▸ AIM OF THE TASK
Reproduce the entries below exactly, but only from the line containing "None => inl (String.concat" to the line containing "let lines := split_nl buffer1 in", inclusive.

▸ RECORDS SHOWN
(** * BA-Assist: the streaming client and the iteration page

    A shallow embedding of
      - [frontend/src/api/sse.ts]          ([connectSSE]),
      - [frontend/src/hooks/useSSE.ts]     ([useSSE]: [start], [cancel]),
      - [frontend/src/pages/IteratePage.tsx] (the completion block of the
        render function and [runAnalysis]),
    and the properties of the stream parser, the stream state and the
    iteration history that hold, or fail, on that code.

    Conventions.
      - A JavaScript string is a Rocq [string]: a sequence of code units
        below 256.  [reader.read()] chunks are taken after
        [decoder.decode(value, { stream: true })], that is as the pieces
        of text the decoder hands to the line splitter.
      - A JavaScript number is a rational ([Q]) when it is a score and an
        integer ([Z]) when it is an iteration number.
      - React state is the value the updates issued so far amount to.  An
        updater function that throws does so when React runs it, in the
        next render: that render fails and, the application having no
        error boundary, React takes the component tree off the page.  The
        error is kept beside the state ([render_error]); from then on the
        render function of the page runs no more.
      - Code that calls back, throws and catches is written in the monad
        [js W]: a state of type [W] (whatever the callbacks act on) and a
        completion that is normal or abrupt. *)

From Stdlib Require Import String Ascii List Bool Arith ZArith QArith Lia.
From Stdlib Require Import DecimalString Qround Lqa.
From stdpp Require Import base list.
Import ListNotations.

Local Open Scope list_scope.
Local Open Scope string_scope.

(** ** JavaScript strings *)

Module JsString.

Definition LF : ascii := ascii_of_nat 10.

(** The one-character string that [split] is called with. *)
Definition nl : string := String LF EmptyString.

(** [s.startsWith(p)] *)
Definition startsWith (p s : string) : bool := String.prefix p s.

(** [s.slice(n)] for [n >= 0] *)
Fixpoint slice (n : nat) (s : string) : string :=
  match n, s with
  | O, _ => s
  | S _, EmptyString => EmptyString
  | S n', String _ r => slice n' r
  end.

(** White space of ECMAScript among the code units below 256:
    TAB, LF, VT, FF, CR, SP and NBSP. *)
Definition is_white (c : ascii) : bool :=
  let n := nat_of_ascii c in
  ((9 <=? n)%nat && (n <=? 13)%nat) || (n =? 32)%nat || (n =? 160)%nat.

Fixpoint trimStart (s : string) : string :=
  match s with
  | EmptyString => EmptyString
  | String c r => if is_white c then trimStart r else s
  end.

Fixpoint trimEnd (s : string) : string :=
  match s with
  | EmptyString => EmptyString
  | String c r =>
      match trimEnd r with
      | EmptyString => if is_white c then EmptyString else String c EmptyString
      | r' => String c r'
      end
  end.

(** [s.trim()] *)
Definition trim (s : string) : string := trimEnd (trimStart s).

(** [s.split("\n")]: never empty; the last element is what follows the
    last line feed. *)
Fixpoint split_nl (s : string) : list string :=
  match s with
  | EmptyString => [EmptyString]
  | String c r =>
      if Ascii.eqb c LF then EmptyString :: split_nl r
      else match split_nl r with
           | l :: ls => String c l :: ls
           | [] => [String c EmptyString]
           end
  end.

(** A string is truthy when it is not empty. *)
Definition truthy (s : string) : bool :=
  match s with EmptyString => false | String _ _ => true end.

(** Template-literal rendering of a non-negative integer. *)
Definition of_nat (n : nat) : string := NilZero.string_of_uint (Nat.to_uint n).

(** The text has no line feed in it. *)
Fixpoint one_line (s : string) : bool :=
  match s with
  | EmptyString => true
  | String c r => negb (Ascii.eqb c LF) && one_line r
  end.

(** Lines joined back with a line feed after each of them. *)
Fixpoint unlines (ls : list string) : string :=
  match ls with
  | [] => EmptyString
  | l :: r => l ++ nl ++ unlines r
  end.

End JsString.
Import JsString.

(** ** JSON values and server-sent events ([api/types.ts]) *)

#[warnings="-register-all"]
Inductive json : Type :=
| JNull
| JBool (b : bool)
| JNum (q : Q)
| JStr (s : string)
| JArr (items : list json)
| JObj (fields : list (string * json)).

(** [SSEEvent] *)
Record SSEEvent : Type := { event : string; data : json }.

(** The object literal [{ raw: currentData }]. *)
Definition raw_wrapper (currentData : string) : json :=
  JObj [("raw", JStr currentData)].

(** Property read [o.k] of a decoded payload; [None] is [undefined].  The
    fields of an object have distinct keys. *)
Fixpoint assoc (k : string) (fields : list (string * json)) : option json :=
  match fields with
  | [] => None
  | (k', v) :: r => if String.eqb k k' then Some v else assoc k r
  end.

Definition get (k : string) (o : json) : option json :=
  match o with
  | JObj fields => assoc k fields
  | _ => None
  end.

(** Truthiness of a decoded value. *)
Definition truthy_json (j : json) : bool :=
  match j with
  | JNull => false
  | JBool b => b
  | JNum q => negb (Qeq_bool q 0)
  | JStr s => truthy s
  | JArr _ | JObj _ => true
  end.

(** ** Completions: the monad of code that calls back and may throw *)

Record js_error : Type := { name : string; message : string }.

(** [new Error(msg)] *)
Definition Error (msg : string) : js_error := {| name := "Error"; message := msg |}.

(** What reading a property of [null], or calling what is not a function,
    throws; the message is the engine's and is left empty. *)
Definition TypeError : js_error := {| name := "TypeError"; message := "" |}.

(** The expression [o.k] on a decoded value: it throws when [o] is
    [null], and is [undefined] ([None]) when [o] has no such property. *)
Definition read (k : string) (o : json) : option json + js_error :=
  match o with
  | JNull => inr TypeError
  | _ => inl (get k o)
  end.

(** What [fetch] and [reader.read()] reject with after [controller.abort()]. *)
Definition AbortError : js_error :=
  {| name := "AbortError"; message := "The operation was aborted." |}.

Inductive outcome (W A : Type) : Type :=
| Return (a : A) (w : W)
| Throw (e : js_error) (w : W).
Arguments Return {W A} a w.
Arguments Throw {W A} e w.

Definition js (W A : Type) : Type := W -> outcome W A.

Definition ret {W A} (a : A) : js W A := fun w => Return a w.
Definition throw {W A} (e : js_error) : js W A := fun w => Throw e w.
Definition bind {W A B} (m : js W A) (k : A -> js W B) : js W B :=
  fun w => match m w with
           | Return a w' => k a w'
           | Throw e w' => Throw e w'
           end.
Definition try_catch {W A} (m : js W A) (handler : js_error -> js W A) : js W A :=
  fun w => match m w with
           | Return a w' => Return a w'
           | Throw e w' => handler e w'
           end.

(** The state a computation leaves behind, however it completes. *)
Definition final {W A} (o : outcome W A) : W :=
  match o with Return _ w => w | Throw _ w => w end.

Declare Scope js_scope.
Delimit Scope js_scope with js.
Notation "x <- m ;; k" := (bind m (fun x => k))
  (at level 100, m at next level, right associativity) : js_scope.
Notation "m ;; k" := (bind m (fun _ => k))
  (at level 100, right associativity) : js_scope.
Local Open Scope js_scope.

(** ** [connectSSE] ([api/sse.ts]) *)

(** The two variables of the [while] body that the [for] loop assigns. *)
Record pending : Type := { currentEvent : string; currentData : string }.

Definition no_pending : pending := {| currentEvent := ""; currentData := "" |}.

(** What the network does to one request. *)
Record stream : Type :=
  { reads : list string;          (* the chunks [read()] resolves with *)
    ending : option js_error }.   (* [None]: [done]; [Some e]: [read()] rejects *)

Record response : Type :=
  { status : nat;
    body : option stream }.       (* [response.body], possibly null *)

Inductive fetch_result : Type :=
| Fulfilled (r : response)
| Rejected (e : js_error).

(** [response.ok], which is the status being in the range 200-299. *)
Definition ok_status (st : nat) : bool := (200 <=? st)%nat && (st <=? 299)%nat.

Definition ok (r : response) : bool := ok_status (status r).

(** The error of line 21. *)
Definition http_error (st : nat) (text : string) : js_error :=
  Error ("HTTP " ++ of_nat st ++ ": " ++ text).

(** Reading a body to its end: the whole text, or the error the read
    rejects with. *)
Definition read_all (r : response) : string + js_error :=
  match body r with
  | None => inl ""
  | Some st => match ending st with
               | None => inl (String.concat "" (reads st))
               | Some e => inr e
               end
  end.

Section ConnectSSE.

Context {W : Type}.
(** [JSON.parse], [None] when it throws. *)
Variable JSON_parse : string -> option json.
Variable onEvent : SSEEvent -> js W unit.
Variable onError : option (js_error -> js W unit).

(** Lines 48-53: the [try] around [JSON.parse] and [onEvent], and its
    [catch]. *)
Definition emit (p : pending) : js W unit :=
  try_catch
    (match JSON_parse (currentData p) with
     | Some d => onEvent {| event := currentEvent p; data := d |}
     | None => throw {| name := "SyntaxError"; message := "" |}
     end)
    (fun _ => onEvent {| event := currentEvent p;
                         data := raw_wrapper (currentData p) |}).

(** Lines 42-57: the [for] loop over the complete lines of one read. *)
Fixpoint for_lines (lines : list string) (p : pending) : js W pending :=
  match lines with
  | [] => ret p
  | line :: rest =>
      if startsWith "event: " line then
        for_lines rest {| currentEvent := trim (slice 7 line);
                          currentData := currentData p |}
      else if startsWith "data: " line then
        for_lines rest {| currentEvent := currentEvent p;
                          currentData := slice 6 line |}
      else if String.eqb line "" && truthy (currentEvent p) && truthy (currentData p) then
        emit p ;; for_lines rest no_pending
      else for_lines rest p
  end.

(** Lines 35-57: one turn of the [while] loop after [read()] gave
    [value]; the result is the new [buffer]. *)
Definition on_read (buffer value : string) : js W string :=
  let buffer1 := buffer ++ value in
  let lines := split_nl buffer1 in
  let buffer2 := List.last lines "" in
  let lines' := List.removelast lines in
  for_lines lines' no_pending ;; ret buffer2.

▸ REPLY TO THE TASK
               | None => inl (String.concat "" (reads st))
               | Some e => inr e
               end
  end.

Section ConnectSSE.

Context {W : Type}.
(** [JSON.parse], [None] when it throws. *)
Variable JSON_parse : string -> option json.
Variable onEvent : SSEEvent -> js W unit.
Variable onError : option (js_error -> js W unit).

(** Lines 48-53: the [try] around [JSON.parse] and [onEvent], and its
    [catch]. *)
Definition emit (p : pending) : js W unit :=
  try_catch
    (match JSON_parse (currentData p) with
     | Some d => onEvent {| event := currentEvent p; data := d |}
     | None => throw {| name := "SyntaxError"; message := "" |}
     end)
    (fun _ => onEvent {| event := currentEvent p;
                         data := raw_wrapper (currentData p) |}).

(** Lines 42-57: the [for] loop over the complete lines of one read. *)
Fixpoint for_lines (lines : list string) (p : pending) : js W pending :=
  match lines with
  | [] => ret p
  | line :: rest =>
      if startsWith "event: " line then
        for_lines rest {| currentEvent := trim (slice 7 line);
                          currentData := currentData p |}
      else if startsWith "data: " line then
        for_lines rest {| currentEvent := currentEvent p;
                          currentData := slice 6 line |}
      else if String.eqb line "" && truthy (currentEvent p) && truthy (currentData p) then
        emit p ;; for_lines rest no_pending
      else for_lines rest p
  end.

(** Lines 35-57: one turn of the [while] loop after [read()] gave
    [value]; the result is the new [buffer]. *)
Definition on_read (buffer value : string) : js W string :=
  let buffer1 := buffer ++ value in
  let lines := split_nl buffer1 in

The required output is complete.